You can say want you like about why IBM may be buying Sun Microsystems, but I think it’s all about storage.
In the storage world, Sun has innovated while IBM has stagnated. IBM largely sells its own old technology and resells storage technology built by others, such as NetApp and LSI. Sun – although it’s milked the technology acquired with the purchase of StorageTek – has recently returned to innovating.
IBM has been steadily losing market share in the storage market while Sun has been shaking things up with the new Storage 7000 Unified Storage System (look for my review soon), which pools multiple devices together to form a kind of network-based RAID and facilitates data migration across various hardware technologies housed in separate physical units. Coupling the Open Storage initiative with both commodity and high-performance storage devices in a tiered fashion has boosted Sun’s revenue in recent quarters.
One aspect that is worthy of consideration is the mainframe storage play. Believe it or not, there is still a lot of big iron out there that costs companies a small fortune to maintain. Replacing a single storage platter on a mainframe can cost thousands of dollars and does not move the company forward. Instead, it further locks it into running mission-critical apps on legacy (and expensive) hardware. Every company I’ve spoken to about this has said it can’t wait to get off the mainframe, but at the same time can’t migrate right away, because the apps are mission-critical.
I strongly suspect that if this scenario is true, then IBM is making the move to acquire Sun because Big Blue is sick of Fortune 500 companies migrating off IBM mainframes and onto commodity hardware from Sun, Hewlett-Packard or Dell.

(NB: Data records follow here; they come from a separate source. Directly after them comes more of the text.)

(* ===== verification/Digits.v ===== *)
(** The digit loop that printint of console.c and printint of printf.c share,
    and the numeral it writes. *)
From S2P Require Import Prelude.

(** A string of the source as the list of its bytes. *)
Fixpoint bytes (s : string) : list Z :=
  match s with
  | EmptyString => []
  | String a s' => Z.of_nat (Ascii.nat_of_ascii a) :: bytes s'
  end.

(** [do { buf[i++] = digits[x % base]; } while((x /= base) != 0);]: what is
    stored in [buf], in that order, in at most [n] rounds. *)
Fixpoint digit_loop (n : nat) (digits : list Z) (base x : Z) : list Z :=
  match n with
  | O => []
  | S n' =>
      aget 0 digits (x mod base) ::
      (if x / base =? 0 then [] else digit_loop n' digits base (x / base))
  end.

(** The room of [char buf[16]]. *)
Definition DIGITS_BUF : nat := 16.

(** What [printint(xx, base, sign)] puts out: the sign, then the digits of
    [buf] from the last to the first. *)
Definition printint_out (digits : list Z) (xx base : Z) (sign : bool) : list Z :=
  let neg := sign && (xx <? 0) in
  let x := if neg then u32 (- xx) else u32 xx in
  let buf := digit_loop 32 digits base x ++ (if neg then [45] else []) in
  reverse buf.

(** * Reading a numeral back *)

(** The value of a digit character, and of the digits least significant
    first. *)
Definition digit_val (digits : list Z) (c : Z) : Z :=
  default 0 ((fun p => Z.of_nat (fst p)) <$> list_find (eq c) digits).
Fixpoint digits_val (digits : list Z) (base : Z) (l : list Z) : Z :=
  match l with
  | [] => 0
  | c :: l' => digit_val digits c + base * digits_val digits base l'
  end.

Lemma digit_val_aget digits i :
  NoDup digits -> 0 <= i < Z.of_nat (length digits) -> digit_val digits (aget 0 digits i) = i.
Proof.
  intros Hnd Hi. unfold digit_val, aget.
  destruct (lookup_lt_is_Some_2 digits (Z.to_nat i)) as [c Hc]; [lia|]. rewrite Hc. cbn [default id].
  erewrite (proj2 (list_find_Some (eq c) digits (Z.to_nat i) c)); [cbn; lia|].
  split; [done|]. split; [done|]. intros j y Hy Hj ->.
  pose proof (NoDup_lookup _ _ _ _ Hnd Hc Hy). lia.
Qed.

Lemma digit_loop_spec digits base n x :
  NoDup digits -> 2 <= base <= Z.of_nat (length digits) -> 0 <= x < base ^ Z.of_nat n ->
  digits_val digits base (digit_loop n digits base x) = x.
Proof.
  intros Hnd Hb. revert x. induction n as [|n IH]; intros x Hx; cbn [digit_loop digits_val].
  { rewrite Z.pow_0_r in Hx. lia. }
  pose proof (Z.mod_pos_bound x base ltac:(lia)) as Hm.
  pose proof (Z.div_mod x base ltac:(lia)) as Hd.
  rewrite digit_val_aget by (done || lia).
  destruct (Z.eqb_spec (x / base) 0) as [E|E]; [cbn; lia|].
  rewrite IH; [lia|]. split; [apply Z.div_pos; lia|]. apply Z.div_lt_upper_bound; [lia|].
  rewrite Nat2Z.inj_succ, Z.pow_succ_r in Hx by lia. lia.
Qed.

Lemma digit_loop_length digits base n x k :
  2 <= base -> 0 <= x < base ^ Z.of_nat k -> (0 < k)%nat -> (length (digit_loop n digits base x) <= k)%nat.
Proof.
  intros Hb. revert x k. induction n as [|n IH]; intros x k Hx Hk; cbn [digit_loop length]; [lia|].
  destruct k as [|k]; [lia|]. destruct (Z.eqb_spec (x / base) 0) as [E|E]; [cbn; lia|].
  rewrite Nat2Z.inj_succ, Z.pow_succ_r in Hx by lia.
  assert (x / base < base ^ Z.of_nat k) by (apply Z.div_lt_upper_bound; lia).
  assert (0 < x / base) by (pose proof (Z.div_pos x base ltac:(lia) ltac:(lia)); lia).
  destruct k as [|k]; [rewrite Z.pow_0_r in *; lia|]. specialize (IH (x / base) (S k)). lia.
Qed.

(** The last digit stored, the first put out, is not a zero but for the
    number 0 itself. *)
Lemma digit_loop_last digits base n x :
  NoDup digits -> 2 <= base <= Z.of_nat (length digits) -> 0 < x < base ^ Z.of_nat n ->
  exists c, last (digit_loop n digits base x) = Some c /\ digit_val digits c <> 0.
Proof.
  intros Hnd Hb. revert x. induction n as [|n IH]; intros x Hx; cbn [digit_loop].
  { rewrite Z.pow_0_r in Hx. lia. }
  pose proof (Z.mod_pos_bound x base ltac:(lia)) as Hm.
  pose proof (Z.div_mod x base ltac:(lia)) as Hd.
  destruct (Z.eqb_spec (x / base) 0) as [E|E].
  - eexists. split; [done|]. rewrite digit_val_aget by (done || lia). lia.
  - assert (0 < x / base) by (pose proof (Z.div_pos x base ltac:(lia) ltac:(lia)); lia).
    destruct (IH (x / base)) as (c & Hc & Hv).
    { split; [done|]. apply Z.div_lt_upper_bound; [lia|].
      rewrite Nat2Z.inj_succ, Z.pow_succ_r in Hx by lia. lia. }
    exists c. split; [|done]. rewrite last_cons, Hc. done.
Qed.

Lemma digit_loop_elems digits base n x c :
  2 <= base <= Z.of_nat (length digits) -> c ∈ digit_loop n digits base x -> c ∈ digits.
Proof.
  intros Hb. revert x. induction n as [|n IH]; intros x; cbn [digit_loop]; [intros H%elem_of_nil; done|].
  rewrite elem_of_cons. intros [->|Hc].
  - unfold aget. pose proof (Z.mod_pos_bound x base ltac:(lia)).
    destruct (lookup_lt_is_Some_2 digits (Z.to_nat (x mod base))) as [d Hd]; [lia|].
    rewrite Hd. cbn. eapply list_elem_of_lookup_2, Hd.
  - destruct (x / base =? 0); [now apply elem_of_nil in Hc|eauto].
Qed.

(** Read the numeral of a signed number. *)
Definition parse_int (digits : list Z) (base : Z) (l : list Z) : Z :=
  match l with
  | [] => 0
  | c :: l' => if c =? 45 then - digits_val digits base (reverse l') else digits_val digits base (reverse l)
  end.

Lemma parse_int_pos digits base l : 45 ∉ l -> parse_int digits base l = digits_val digits base (reverse l).
Proof.
  destruct l as [|c l]; [done|]. intros Hn. cbn [parse_int].
  destruct (Z.eqb_spec c 45) as [->|]; [|done]. exfalso. apply Hn. constructor.
Qed.

(** printint with base 10 or 16: the numeral reads back as the number, signed
    or not, and fits the buffer. *)
Lemma printint_parse digits xx base sign :
  NoDup digits -> 10 <= base <= Z.of_nat (length digits) -> (45 ∉ digits) ->
  -2147483648 <= xx < 2147483648 ->
  parse_int digits base (printint_out digits xx base sign) = (if sign then xx else u32 xx) /\
  (length (printint_out digits xx base sign) <= 11)%nat.
Proof.
  intros Hnd Hb Hm Hxx. unfold printint_out. set (neg := sign && (xx <? 0)).
  set (x := if neg then u32 (- xx) else u32 xx).
  assert (Hx : is_u32 x) by (unfold x; destruct neg; apply u32_range).
  assert (Hpow : 10 ^ 10 <= base ^ Z.of_nat 10) by (apply Z.pow_le_mono_l; lia).
  assert (Hx10 : 0 <= x < base ^ Z.of_nat 10) by (unfold is_u32 in Hx; lia).
  assert (Hval : digits_val digits base (digit_loop 32 digits base x) = x).
  { apply digit_loop_spec; [done|lia|]. split; [lia|]. eapply Z.lt_le_trans; [apply Hx10|].
    apply Z.pow_le_mono_r; lia. }
  pose proof (digit_loop_length digits base 32 x 10 ltac:(lia) Hx10 ltac:(lia)) as Hlen.
  split; [|rewrite length_reverse, length_app; destruct neg; cbn [length]; lia].
  destruct neg eqn:En.
  - rewrite reverse_snoc. cbn [parse_int]. rewrite Z.eqb_refl, reverse_involutive, Hval. apply andb_true_iff in En as [-> E]. zbool.
    unfold x. rewrite u32_small by (unfold is_u32; lia). lia.
  - rewrite app_nil_r, parse_int_pos, reverse_involutive, Hval.
    + unfold x. destruct sign; [|done]. cbn in En. unfold neg in En. zbool. apply u32_small. unfold is_u32. lia.
    + rewrite elem_of_reverse. intros Hc. apply Hm. eapply digit_loop_elems; [|exact Hc]. lia.
Qed.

Think about this pathway: every year, Company X throws money at keep the mainframe running optimally , with its mission-critical apps. The writing is on the wall and they know they need to get off the mainframe. Now, they can hire IBM Global Services to come in, partition the mainframe to also run OpenSolaris, and use Open Storage to add primary, secondary and tertiary storage using commodity storage hardware instead of expensive proprietary mainframe storage.
This applies especially to backup and archive, where needs continue to grow. While mainframe storage hardware prices are going up, prices of commodity storage that can be accessed using Open Storage are coming down.
Matthew D. Sarrel is executive director of Sarrel Group, an IT test lab, editorial services and consulting firm in New York.